We evaluated the overall payoffs at different probability thresholds. The assumptions in Figure 3, represented by the black line, assume that all patients received the intervention. On the other hand, the dashed line represents the case where no patient received any intervention. Given the diverse nature of the study population, developing a treatment strategy based on any of the four machine-learning models would be preferable to treating all or none of the patients by default.

Figure 3. Decision curve analysis of four models plotting the net benefit at different threshold probilities.
Explanation model with the SHAP method
The SHAP algorithm was used to determine the importance of each predictor variable in the prediction results of the LR model. The variable importance map presents a list of variables ranked from highest to lowest according to their level of importance.
The use of vasoactive agents was considered to have the highest predictive value of all prediction periods, followed by the shock index, coexisting malignancies and APSIII score (Figure 4).

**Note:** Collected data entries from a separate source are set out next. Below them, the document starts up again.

(** * kustomizily: splitting a manifest stream into a kustomize tree

    A shallow embedding of the Go package [kustomizily]:
    - the document scanner ([newScanner], [splitYAMLDocument]),
    - the stream processor ([Builder.Process], [getTargetDir] and the
      ConfigMap / Secret / generic handlers),
    - the filename resolution ([selectUniqueFilenameFuncForK8sObjects],
      [selectUniqueFilenameFuncForFiles], [longestCommonPrefix], ...),
    - the emitter ([kustomizationBuilder.Build], [Builder.Build]).

    Go strings and byte slices are byte sequences, modelled as [list ascii].
    Go maps are [gmap]s; a [range] over a map asks the runtime for an
    iteration order.  Go [int]s are [Z]. *)

From Stdlib Require Import Ascii String ZArith Lia.
From stdpp Require Import base option list gmap sets strings sorting.
(** * Geometry partitions of [warp.fem.geometry.partition]

    A shallow embedding of [src/warp/fem/geometry/partition.py] and the
    properties of its three partition strategies (whole, linear, explicit)
    and of the side-classification kernel they share.

    Conventions of the embedding:
    - a Python [int] is a [Z]; a Warp kernel [int] is a 32-bit signed
      integer, a [Z] whose arithmetic is wrapped by [Int32.wrap];
    - a [wp.array(dtype=int)] is a [list Z]; an access outside the array is
      undefined in a kernel and is the [None] of [option];
    - [wp.launch] over a 1-D domain runs the kernel once per thread index;
      the kernel state is passed explicitly. *)

From Stdlib Require Import ZArith Lia Bool String Sorted.
From stdpp Require Import base option list numbers.

Local Open Scope Z_scope.

(** ** Warp scalars and arrays *)

Module Int32.

Definition min_signed : Z := - 2 ^ 31.
Definition max_signed : Z := 2 ^ 31 - 1.

(** Two's complement reduction of an unbounded integer to 32 bits. *)
Definition wrap (z : Z) : Z := (z + 2 ^ 31) mod 2 ^ 32 - 2 ^ 31.

Definition in_range (z : Z) : Prop := min_signed <= z <= max_signed.

Definition add (a b : Z) : Z := wrap (a + b).
Definition sub (a b : Z) : Z := wrap (a - b).

End Int32.

Module WarpArray.

(** [wp.zeros(shape=(n,), dtype=int)]: a negative shape is refused. *)
Definition zeros (n : Z) : option (list Z) :=
  if decide (0 <= n) then Some (replicate (Z.to_nat n) 0) else None.

(** [a.shape[0]] *)
Definition shape0 (a : list Z) : Z := Z.of_nat (length a).

(** [a[i]] read in a kernel.  Warp does not check the bounds: a read
    outside the array is undefined behaviour, for which [None] stands.  A
    run that is [Some] made no such access; of a run that is [None] the
    embedding says nothing, neither that the code stops nor what it
    returns. *)
Definition load (a : list Z) (i : Z) : option Z :=
  if decide (0 <= i) then a !! Z.to_nat i else None.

Figure 4. The significance of variable weights. SpO2, O2 saturation; APSIII, acute physiology and chronic health evaluation III; VP, vasopressor; SA, sedative analgesic; PT, prothrombin time; AKI, acute kidney injury; OASIS, oxford acute illness severity score; Rdw, red blood cell distribution width; SHAP, SHapley Additive explanation.
In addition, SHAP values were used to identify predictor variables that had a significant effect on mortality risk and to determine their positive or negative association with the target outcome. As shown in Figure 5, the horizontal position indicates whether the effect of the value is associated with an increase or decrease in the predicted value, while the color indicates the high or low state of the variable in a particular observation.

Figure 5. The SHapley Additive exPlanation (SHAP) values. SpO2, O2 saturation; APSIII, acute physiology and chronic health evaluation III; VP, vasopressor; SA, sedative snalgesic; PT, prothrombin time; AKI, acute kidney injury; OASIS, oxford acute illness severity score; Rdw, red blood cell distribution width; SHAP, SHapley Additive exPlanation.
SHAP heat force plots
Figure 6 shows the heat force plots for patients who did not survive and survived. The SHAP values provide insights into the predictive factors of individual patients and quantify the impact of each factor on mortality prediction. The numbers highlighted in bold represent the probabilistic predictions (f(x)), while the base values indicate the predictions made by the model without any input. The log odds ratio of each observation is represented by the function f(x). The left side displays red features that are associated with an elevated risk of mortality, while the blue features represent factors linked to a reduced risk of mortality. The magnitude of the effect on the prediction can be easily visualized by observing the length of the arrows.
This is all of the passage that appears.